JEREMY: I don't like the not empty one

MARK: I died in that one 

JEREMY: I'd give them ideas and they'd change them all on the day  the ideas would change and they'd be like you cool with that and they’re sitting around with a hundred people and i'm like guess i'll have to be don’t I 

SANZ: Now as of 2005 the video who the hell was classed as the most raunchiest NZ music video how did the idea for that video happen

JEREMY: we had this idea to have a black and white rock n roll video and then we lost track of it and then it looked really cool and then miles who was doing it suddenly you lose track of things and suddenly there was a stripper in it you know I remember just looking at it oh ok we probably can't do that you know cos its got a stripper in it you know i'm not into stripping I'm not a strip club kind of guy and I thought oh they'll take that out and they didn't 

MARK: they just blanked certain parts   

JEREMY: It had a little bit of controversy to be honest it had nothing to do with us 

SANZ: Was there any thoughts that the video may not get aired due to its nature 

JEREMY: Yeah I think that's what they were thinking they were trying to be risque. I actually think it's a good looking video but its just a bit try hard looking with a stripper in it

SANZ: I think it got only screened twice once was after midnight 

JEREMY: That's what i said I went to the office and said obviously thats needs to be edited cos  it won't get played and it looks kind of try hard but you know

MARK: a lot of effort

JEREMY: The guy made it and he put a lot of effort into it.

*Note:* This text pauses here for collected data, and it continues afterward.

Definition calls_of_scale (desired : Quantity) {R} (p : prog R) : Prop := always (scale_call desired) (fun _ => True) p.

Lemma always_bind_true P {A B} (p : prog A) (f : A -> prog B) :
  always P (fun _ => True) p -> (forall a, always P (fun _ => True) (f a)) -> always P (fun _ => True) (bind p f).
Proof. intros Hp Hf. by eapply always_bind. Qed.

Lemma get_pvcs_calls desired rmq l : calls_of_scale desired (get_pvcs rmq l).
Proof.
  induction l as [|i l IH]; [done|]. split; [done|]. intros a. cbn [bind].
  destruct (IgnoreNotFound a); [done|]. apply always_bind_true; [done|]. intros ps. by destruct a.
Qed.

Lemma retry_calls desired n i rmq : calls_of_scale desired (retryWithInterval n i (sts_is_gone rmq)).
Proof.
  induction n as [|n IH]; [done|]. cbn [retryWithInterval]. apply always_bind_true; [by split|].
  intros [|]; [done|]. split; [done|]. intros ?. exact IH.
Qed.

Lemma deleteSts_calls desired rmq : calls_of_scale desired (deleteSts rmq).
Proof.
  split; [done|]. intros [s|e]; cbn [bind]; [|by destruct (IsNotFound e)]. split; [done|].
  intros [[]|e]; cbn [bind]; [|done]. apply always_bind_true; [apply retry_calls|]. by intros [|].
Qed.

Lemma scaleUpPVCs_calls desired rmq l : calls_of_scale desired (scaleUpPVCs rmq l desired).
Proof.
  induction l as [|p l IH]; [done|]. split; [done|]. intros [latest|e]; cbn [bind]; [|done].
  destruct (pvcs_Requests (pvc_Spec latest)) as [requests|]; [|done]. split.
  - split; [by eexists|]. unfold storage_of. cbn. by rewrite lookup_insert_eq.
  - intros [u|e]; cbn [bind]; [exact IH | done].
Qed.

Lemma Scale_calls desired rmq : calls_of_scale desired (Scale rmq desired).
Proof.
  assert (calls_of_scale desired (scale_pvcs rmq desired)) as Hrest.
  { unfold scale_pvcs, getClusterPVCs. apply always_bind_true; [apply get_pvcs_calls|]. intros [pvcs|e]; [|done].
    destruct (pvcsNeedingScaling pvcs desired); [done|]. apply always_bind_true; [apply deleteSts_calls|].
    intros [[]|e]; [apply scaleUpPVCs_calls | done]. }
  unfold Scale, existingCapacity. split; [done|]. intros [s|e]; cbn [bind].
  - destruct (_ && _); [done|]. by destruct (_ =? 1)%Z.
  - by destruct (IsNotFound e).
Qed.

(** What survives every call of the scaler, answered or not. *)
Definition resumable (desired : Quantity) (w0 w : World) : Prop :=
  expandable desired w /\ dom (w_PVCs w0) ⊆ dom (w_PVCs w).

Lemma honest_resumable desired w0 w c :
  resumable desired w0 w -> scale_call desired c -> resumable desired w0 (fst (honest w c)).
Proof.
  intros [[Hm Hs] Hd]. destruct c; cbn; try done.
  intros [Hreq _]. split; [split|]; cbn.
  - intros k q. destruct (decide (pvc_key p = k)) as [<-|Hne].
    + rewrite lookup_insert_eq. by intros [= <-].
    + rewrite lookup_insert_ne by done. apply Hm.
  - exact Hs.
  - rewrite dom_insert_L. set_solver.
Qed.

Lemma flaky_resumable desired w0 faults s c :
  resumable desired w0 (snd s) -> scale_call desired c -> resumable desired w0 (snd (fst (flaky faults s c))).
Proof.
  destruct s as [n w]. cbn [snd]. intros Hw Hc. unfold flaky. pose proof (honest_resumable desired w0 w c Hw Hc) as Hh.
  destruct (faults n) as [[e [|]]|]; [exact Hh | exact Hw|]. by destruct (honest w c).
Qed.

(** The world after a pass in which calls failed. *)
Definition interrupted (rmq : RabbitmqCluster) (desired : Quantity) (w : World) (faults : Faults) : World :=
  snd (fst (fst (run (flaky faults) (Scale rmq desired) (0%nat, w)))).

Lemma interrupted_resumable rmq desired w0 w faults :
  resumable desired w0 w -> resumable desired w0 (interrupted rmq desired w faults).
Proof.
  intros Hw. apply (run_invariant (flaky faults) (fun s => resumable desired w0 (snd s)) (scale_call desired) (fun _ => True)).
  - intros s c. apply flaky_resumable.
  - apply Scale_calls.
  - exact Hw.
Qed.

 I would have loved to make my own video but then again it would have taken along time and we were working quite fast back then you know nz calling in lots of friends for videos

SANZ: The song Life is so sweet was the theme song to the tv series the strip how did that come about and did you find that helped bring more fans to your music

JEREMY: I think it definitely helps they were looking for a theme and good luck to get this stuff whoever wrote the theme to friends is worth alot.It was nice it was kind of the thing we were fishing for make the music themes to tv shows.the thing is i dont think everyone worked out it was garageland so we'd play and they'd be like I know that song

SANZ:What are your thoughts on the music industry now compared to when you started out

JEREMY: It’s just different 

MARK: it's more accessible for artists to get things out there of course  it was a slog for us get some money go and record these days is wake up turn on your computer and start write songs

JEREMY: yeah its different we had big retail and concrete and mortar the record companies were big there's people in those organizations but different. Its funny  guitar music isn't as popular as it was in the 90s its done a bit of a slow death which is kind of interesting

SANZ: What would you prefer to do record in a studio or performing live

MARK: that's a tricky one well they are both parts why you do it

JEREMY: I like studio because it kind of fun lives great if you have a good video live is a bit more disciplined but studio the creative juices flow

SANZ: What is the best thing about performing live

JEREMY: meeting you it's actually good to meet someone who knows the songs we ran away from it all recognition of songs. I think we got a couple of stonkers in there to pump the audience up just happy faces good to have fans easier to have fans.